Hi everyone, Bryan here….
This new documentary called Motherland looks great and follows the busiest maternity ward in the world in one of the poorest cities in the world. The film will open on September 22nd in Los Angeles and be available in more cities in the coming weeks. Enjoy the trailer.
MOTHERLAND, a mesmerizing cinema verité doc transports viewers to the busiest maternity ward in the world- Fabella Hospital in Manila, Phillipines. It averages 60 births a day—and at its peak, as many as 100 babies within a 24-hour period. Fabella Hospital is the final safety net for very poor pregnant women, most of whom cannot afford either contraception or the $60 delivery fee. Most single beds are occupied by two, or even three women at a time due to lack of resources and nurses struggle to control the chaos as best they can. In a hospital that is literally bursting with life, we witness the miracle and wonder of the human condition.
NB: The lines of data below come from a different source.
Lemma rate_limit_check (cfg cfg' : ServiceConfig) :
  validateConfigRateLimit cfg = (cfg', None) <-> cfg' = cfg /\
  forall rl, ServerConf_RateLimit (ServiceConfig_Server cfg) = Some rl ->
    RateLimitConf_Enabled rl = true -> rate_limit_ok cfg rl.
Proof.
  unfold validateConfigRateLimit.
  destruct (ServerConf_RateLimit (ServiceConfig_Server cfg)) as [rl|]; [|naive_solver].
  destruct (RateLimitConf_Enabled rl) eqn:Ee; cbn [negb].
  2:{ split; [intros [= <-]; split; [done|]|by intros [-> _]]. intros ? [= <-] ?. congruence. }
  assert (Hfound : existsb (fun kv => String.eqb (KVConfig_Name kv) (RateLimitConf_KV rl)) (ServiceConfig_KV cfg) = true
    <-> RateLimitConf_KV rl ∈ KVConfig_Name <$> ServiceConfig_KV cfg).
  { rewrite existsb_exists, list_elem_of_fmap. setoid_rewrite <- list_elem_of_In.
    setoid_rewrite String.eqb_eq. naive_solver. }
  transitivity (cfg' = cfg /\ rate_limit_ok cfg rl).
  2:{ split; [intros [-> H]; split; [done|]; by intros ? [= <-]|].
      intros [-> H]. split; [done|]. by apply (H rl). }
  unfold rate_limit_ok.
  assert (HP : negb (is_empty (RateLimitConf_KV rl)) &&
    negb (existsb (fun kv => String.eqb (KVConfig_Name kv) (RateLimitConf_KV rl)) (ServiceConfig_KV cfg)) = false <->
    RateLimitConf_KV rl = "" \/ RateLimitConf_KV rl ∈ KVConfig_Name <$> ServiceConfig_KV cfg).
  { rewrite andb_false_iff, !negb_false_iff, is_empty_true, Hfound. done. }
  destruct (negb _ && negb _).
  { split; [done|]. intros (_ & Hp & _). by apply HP in Hp. }
  pose proof (proj1 HP eq_refl) as Hp.
  destruct (ServiceConfig_KV cfg) as [|kv kvs]; [split; [intros [= <-]; auto|by intros (-> & _)]|].
  rewrite pair_equal_spec, check_refs_ok. setoid_rewrite elem_of_list_to_set. naive_solver.
Qed.
Lemma Forall2_right {A B} (P : A -> B -> Prop) (Q : B -> Prop) (l : list A) (l' : list B) :
  Forall2 P l l' -> (forall x y, P x y -> Q y) -> Forall Q l'.
Proof. intros H Hi. induction H; constructor; eauto. Qed.

Lemma Forall2_transport {A B} (P : A -> B -> Prop) (Q : A -> Prop) (R : B -> Prop) (l : list A) (l' : list B) :
  Forall2 P l l' -> Forall Q l -> (forall x y, P x y -> Q x -> R y) -> Forall R l'.
Proof. intros H HQ Hi. induction H; inversion HQ; subst; constructor; eauto. Qed.

Lemma Forall2_same {A} (P : A -> A -> Prop) (l : list A) : Forall (fun x => P x x) l -> Forall2 P l l.
Proof. induction 1; by constructor. Qed.

Lemma stream_driver_ok (sts : list StreamConfig) :
  Forall (fun st => (if negb (String.eqb (StreamConfig_Driver st) "nats") && negb (String.eqb (StreamConfig_Driver st) "kafka")
               then Some (ErrUnknown "driver" (StreamConfig_Driver st)) else None) = None) sts <->
  Forall (fun st => StreamConfig_Driver st ∈ ["nats"; "kafka"]) sts.
Proof.
  apply Forall_iff. intros st. rewrite !elem_of_cons.
  destruct (String.eqb_spec (StreamConfig_Driver st) "nats"), (String.eqb_spec (StreamConfig_Driver st) "kafka");
    cbn; set_solver.
Qed.

Lemma kv_url_ok (kvs : list KVConfig) :
  Forall (fun kv => (if is_empty (KVConfig_URL kv) then Some (ErrRequired "url") else None) = None) kvs <->
  Forall (fun kv => nonempty (KVConfig_URL kv)) kvs.
Proof.
  apply Forall_iff. intros kv. rewrite <- is_empty_false. by destruct (is_empty (KVConfig_URL kv)).
Qed.

Lemma validate_all_ok (cfg cfg' : ServiceConfig) :
  validate_all cfg = (cfg', None) -> valid_config cfg'.
Proof.
  intros H. unfold validate_all in H.
  apply m_seq_ok in H as (c1 & H1 & H). apply serverMode_ok in H1 as Hmode. clear H1.
  apply m_seq_ok in H as (? & H1 & H). apply deploy_check in H1 as [-> Hdep].
  apply m_seq_ok in H as (? & H1 & H). apply databases_ok in H1 as (dbs & -> & Hdbs & Hnd).
  apply m_seq_ok in H as (? & H1 & H). apply groups_ok in H1 as (-> & Hcors & Hcors2).
  apply m_seq_ok in H as (? & H1 & H). apply groups_ok in H1 as (-> & Hcsp & Hcsp2).
  apply m_seq_ok in H as (? & H1 & H). injection H1 as <- [Hst Hst2]%check_names_None.
  apply m_seq_ok in H as (? & H1 & H). apply section_ok in H1 as (es & -> & Hes).
  apply m_seq_ok in H as (? & H1 & H). apply section_ok in H1 as (xs & -> & Hxs).
  apply m_seq_ok in H as (? & H1 & H). 
  apply (section_ok CronJob_Validate (fun _ => false) _ (fun _ _ => ErrDecode)) in H1 as (cs & -> & Hcs).
  apply m_seq_ok in H as (? & H1 & H). injection H1 as <- [Hkv Hkv2]%check_names_None.
  apply rate_limit_check in H as [-> Hrl].
  apply stream_driver_ok in Hst2. apply kv_url_ok in Hkv2.
  constructor; try done.
  - eapply Forall2_right; [exact Hdbs|]. intros d d' Hd. by apply (DBConfig_Validate_ok d d').
  - eapply Forall2_transport; [exact Hes|exact Hcors2|]. intros e e' [He _] Hr.
    destruct (EntryDef_Validate_ok e e' He) as (_ & _ & (_ & _ & -> & _)). exact Hr.
  - eapply Forall2_transport; [exact Hes|exact Hcsp2|]. intros e e' [He _] Hr.
    destruct (EntryDef_Validate_ok e e' He) as (_ & _ & (_ & _ & _ & -> & _)). exact Hr.
  - eapply Forall2_right; [exact Hes|]. intros e e' [He _]. by apply EntryDef_Validate_ok in He as (_ & ? & _).
  - eapply Forall2_right; [exact Hes|]. intros e e' [_ Hb]. by apply db_missing_false in Hb.
  - eapply Forall2_right; [exact Hxs|]. intros e e' [He _]. by apply ExitWorker_Validate_ok in He as [? _].
  - eapply Forall2_right; [exact Hxs|]. intros e e' [_ Hb]. by apply db_missing_false in Hb.
  - eapply Forall2_right; [exact Hcs|]. intros c c' [Hc _]. by apply (CronJob_Validate_ok c c').
Qed.
Lemma valid_config_fixed (cfg : ServiceConfig) : env_flat -> valid_config cfg -> validate_all cfg = (cfg, None).
Proof.
  intros Henv [Hmode Hdep Hdbs Hnd Hcors Hcors2 Hcsp Hcsp2 Hst Hst2 Hes Hedb Hxs Hxdb Hcs Hkv Hkv2 Hrl].
  apply stream_driver_ok in Hst2. apply kv_url_ok in Hkv2. unfold validate_all.
  assert (Hm : nonempty (ServerConf_Mode (ServiceConfig_Server cfg)))
    by (intros E; rewrite E in Hmode; set_solver).
  rewrite (m_seq_none _ _ cfg cfg).
  2:{ unfold validateServerMode. rewrite (m_seq_none _ _ cfg cfg) by (apply m_skip; by apply is_empty_false).
      apply m_check_ok. split; [|done]. by apply negb_false_iff, str_in_spec. }
  rewrite (m_seq_none _ _ cfg cfg) by (by apply deploy_check).
  rewrite (m_seq_none _ _ cfg cfg).
  2:{ apply databases_ok. exists (ServiceConfig_Databases cfg). split; [by destruct cfg|]. split; [|done].
      apply Forall2_same. eapply Forall_impl; [exact Hdbs|]. intros d. by apply valid_db_fixed. }
  rewrite (m_seq_none _ _ cfg cfg) by (by apply groups_ok).
  rewrite (m_seq_none _ _ cfg cfg) by (by apply groups_ok).
  rewrite (m_seq_none _ _ cfg cfg) by (unfold validateConfigStream; f_equal; by apply check_names_None).
  rewrite (m_seq_none _ _ cfg cfg).
  2:{ apply (section_ok EntryDef_Validate (fun e => db_missing cfg (EntryDef_DB e)) (fun i e => ErrAt "entry" i e)
        (fun i e => ErrAt "entry" i (ErrNotFound "db" (EntryDef_DB e))) (ServiceConfig_Entry cfg)
        (fun es => cfg <| ServiceConfig_Entry := es |>)).
      exists (ServiceConfig_Entry cfg). split; [by destruct cfg|].
      apply Forall2_same, Forall_and. split.
      - by apply (Forall_impl _ _ _ Hes), valid_entry_fixed.
      - apply (Forall_impl _ _ _ Hedb). intros e. apply db_missing_false. }
  rewrite (m_seq_none _ _ cfg cfg).
  2:{ apply (section_ok ExitWorker_Validate (fun e => db_missing cfg (ExitWorker_DB e)) (fun i e => ErrAt "exit" i e)
        (fun i e => ErrAt "exit" i (ErrNotFound "db" (ExitWorker_DB e))) (ServiceConfig_Exit cfg)
        (fun es => cfg <| ServiceConfig_Exit := es |>)).
      exists (ServiceConfig_Exit cfg). split; [by destruct cfg|].
      apply Forall2_same, Forall_and. split.
      - by apply (Forall_impl _ _ _ Hxs), valid_exit_fixed.
      - apply (Forall_impl _ _ _ Hxdb). intros e. apply db_missing_false. }
  rewrite (m_seq_none _ _ cfg cfg).
  2:{ apply (section_ok CronJob_Validate (fun _ => false) (fun i e => ErrAt "cron" i e) (fun _ _ => ErrDecode)
        (ServiceConfig_Cron cfg) (fun cs => cfg <| ServiceConfig_Cron := cs |>)).
      exists (ServiceConfig_Cron cfg). split; [by destruct cfg|].
      apply Forall2_same, (Forall_impl _ _ _ Hcs). intros c Hc. by rewrite valid_cron_fixed. }
  rewrite (m_seq_none _ _ cfg cfg) by (unfold validateConfigKV; f_equal; by apply check_names_None).
  by apply rate_limit_check.
Qed.

(** ** Properties *)

(** C9: a configuration [ParseConfig] returns is well formed: names of databases, streams,
    key-value stores and CORS/CSP groups are non-empty and unique, every required field
    is present, every default is filled in, references from entries to CORS and CSP groups
    resolve, references from entries and workers to databases resolve as soon as one database
    is configured (with none the code checks none), and the deploy target admits the server
    settings. *)
Theorem ParseConfig_valid trySOPSDecrypt loadYaml atoi (content : string) (cfg : ServiceConfig) :
  ParseConfig trySOPSDecrypt loadYaml atoi content = inl cfg -> valid_config cfg.
Proof.
  intros H. unfold ParseConfig in H. destruct (trySOPSDecrypt content) as [dec|]; [|done].
  destruct (expandEnvDefaults getenv dec) as [ex [m|]]; [done|].
  destruct (loadYaml ex) as [c|]; [|done].
  destruct (validate_all (applyEnvOverrides atoi c)) as [c' [e|]] eqn:Ev; [done|].
  injection H as <-. by eapply validate_all_ok.
Qed.

(** Validation is idempotent: a configuration it accepted is accepted again and left
    exactly as it is. *)
Theorem validate_all_idempotent (cfg cfg' : ServiceConfig) :
  env_flat -> validate_all cfg = (cfg', None) -> validate_all cfg' = (cfg', None).
Proof. intros Henv H. by eapply valid_config_fixed, validate_all_ok. Qed.

(** An entry is accepted exactly when its type is known and the fields that type
    requires are present; acceptance fills in what is missing and leaves the type, the
    database, the CORS/CSP groups and the cache as they were. *)
Theorem EntryDef_Validate_iff (e : EntryDef) :
  ((exists e', EntryDef_Validate e = (e', None)) <-> entry_accepted e) /\
  (forall e', EntryDef_Validate e = (e', None) -> valid_entry e' /\ entry_frame e e').
Proof.
  split; [split|].
  - intros [e' H]. by apply EntryDef_Validate_ok in H as [? _].
  - apply entry_accepted_ok.
  - intros e' H. by apply EntryDef_Validate_ok in H as [_ ?].
Qed.

End validate.

(** ** Witnesses *)

Definition no_env (_ : string) : string := "".

Definition demo_entry : EntryDef :=
  (zero : EntryDef) <| EntryDef_Type := "crud" |> <| EntryDef_Model := "UserAccount" |> <| EntryDef_DB := "main" |>.

Definition demo_cfg : ServiceConfig :=
  (zero : ServiceConfig)
    <| ServiceConfig_Databases := [(zero : DBConfig) <| DBConfig_Name := "main" |>
         <| DBConfig_Driver := "pg" |> <| DBConfig_URL := "postgres://h/db" |>] |>
    <| ServiceConfig_Entry := [demo_entry] |>.

Definition demo_valid : ServiceConfig := (validate_all no_env demo_cfg).1.

Example demo_defaults :
  (DBConfig_Driver <$> ServiceConfig_Databases demo_valid) = ["postgres"] /\
  (EntryDef_Table <$> ServiceConfig_Entry demo_valid) = ["user_account"] /\
  (EntryDef_Path <$> ServiceConfig_Entry demo_valid) = ["/user_accounts"].
Proof. vm_compute. done. Qed.

Lemma ParseConfig_valid_witness :
  ParseConfig no_env Some (fun _ => Some demo_cfg) (fun _ => None) "name: demo" = inl demo_valid /\
  valid_config no_env demo_valid.
Proof.
  split; [vm_compute; reflexivity|].
  apply (ParseConfig_valid no_env Some (fun _ => Some demo_cfg) (fun _ => None) "name: demo").
  vm_compute. reflexivity.
Defined.

Lemma validate_all_idempotent_witness : validate_all no_env demo_valid = (demo_valid, None).
Proof.
  apply (validate_all_idempotent no_env demo_cfg).
  - intros n. reflexivity.
  - vm_compute. reflexivity.
Defined.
Ramona S. Diaz’s documentary MOTHERLAND – winner of World Cinema Documentary Special Jury Award for Commanding Vision at Sundance has been set for theatrical release beginning September 8th in New York at the Cinema Village and will open on September 22 in Los Angeles at the Laemmle Monica Film Center, with a national rollout to follow. The acclaimed film is being released by The Film Collaborative in partnership with CineDiaz and Kidlat Productions.
MOTHERLAND takes us into the heart of the planet’s busiest maternity hospital in one of the world’s poorest and most populous countries: the Philippines. The film’s viewer, like an unseen outsider dropped unobtrusively into the hospital’s stream of activity, passes through hallways, enters rooms and listens in on conversations. At first, the surrounding people are strangers, but as the film continues, it’s absorbingly intimate, rendering the women at the heart of the story increasingly familiar. In a hospital that is literally bursting with life, we witness the miracle and wonder of the human condition.
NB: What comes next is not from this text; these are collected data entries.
(* ===== verification/TokenRefresh.v ===== *)
(** * Signing and refreshing tokens (server/middleware: jwt.go [SignToken], tokenrefresh.go;
    runtime/service.go [buildJWTCfg], [registerAuthRefresh])

    The endpoint that is registered for [auth.refresh] is the JWT middleware of [Auth]
    followed by a handler that signs new claims for the identity it found.  The JWT library
    is a parameter: what is needed of it is in [jwt_library]. *)

From S2P Require Import Prelude GoStrings Http Auth ConfigTypes.
From Stdlib Require Import Ascii.

#[local] Open Scope string_scope.
#[local] Open Scope list_scope.
#[local] Open Scope Z_scope.

Definition buildJWTCfg (auth : option AuthConfig) : option JWTConfig :=
  auth ← auth;
  Some (mkJWTConfig (AuthConfig_Secret auth) (AuthConfig_PrevSecret auth) "" "" (AuthConfig_Algorithm auth) (AuthConfig_Issuer auth)
          (AuthConfig_Audience auth) None (AuthConfig_JWKSURL auth)).

Section refresh.
Context {RSAKey ECKey RSAPriv ECPriv : Type}.
Context (parseRSAPublicKey : string -> option RSAKey) (parseECDSAPublicKey : string -> option ECKey).
Context (parseRSAPrivateKey : string -> option RSAPriv) (parseECDSAPrivateKey : string -> option ECPriv).
Notation key := (@key RSAKey ECKey).
Context (jwksKeyFunc : JWTConfig -> tokenHeader -> option key) (jwtParse : Z -> list string -> (tokenHeader -> option key) -> string -> option claims).
Context (GetIssuer : claims -> option string) (GetAudience : claims -> option (list string)) (GetExpirationTime : claims -> option (option Z)).
Context (unverified : string -> option (tokenHeader * claims)) (verified : method -> key -> string -> bool) (GetNotBefore : claims -> option (option Z)).

Inductive signing_key := SkSecret (s : string) | SkRSA (k : RSAPriv) | SkECDSA (k : ECPriv).

(** [token.SignedString]: [None] is an error. *)
Context (SignedString : string -> signing_key -> claims -> option string).

Definition signing_methods : list string := ["HS384"; "HS512"; "RS256"; "RS384"; "RS512"; "ES256"; "ES384"; "ES512"].
Definition signing_method (algorithm : string) : string := if bool_decide (algorithm ∈ signing_methods) then algorithm else "HS256".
Diaz, a veteran documentarian began filming in the search of a story on reproductive justice, visited the Dr. Jose Fabella Memorial Hospital in Manila, Philippines. As the busiest maternity ward in the world, it averages 60 births a day—and at its peak, as many as 100 babies within a 24-hour period. Fabella Hospital is the final safety net for very poor pregnant women, most of whom cannot afford either contraception or the $60 delivery fee.
Immersing the viewer with a fly on the wall cinema verité approach, Diaz shares her experience of finding her story: “The images I saw at the hospital – the nurses who did their best to tame the noisy chaos of Emergency Room arrivals, the crowded corridors, the premature births and cramped recovery rooms with double occupancy of single beds – gripped me and wouldn’t let go. It was soon evident that the story I was looking for, a story about reproductive justice and maternal and women’s rights, unfolded within the hospital wall.”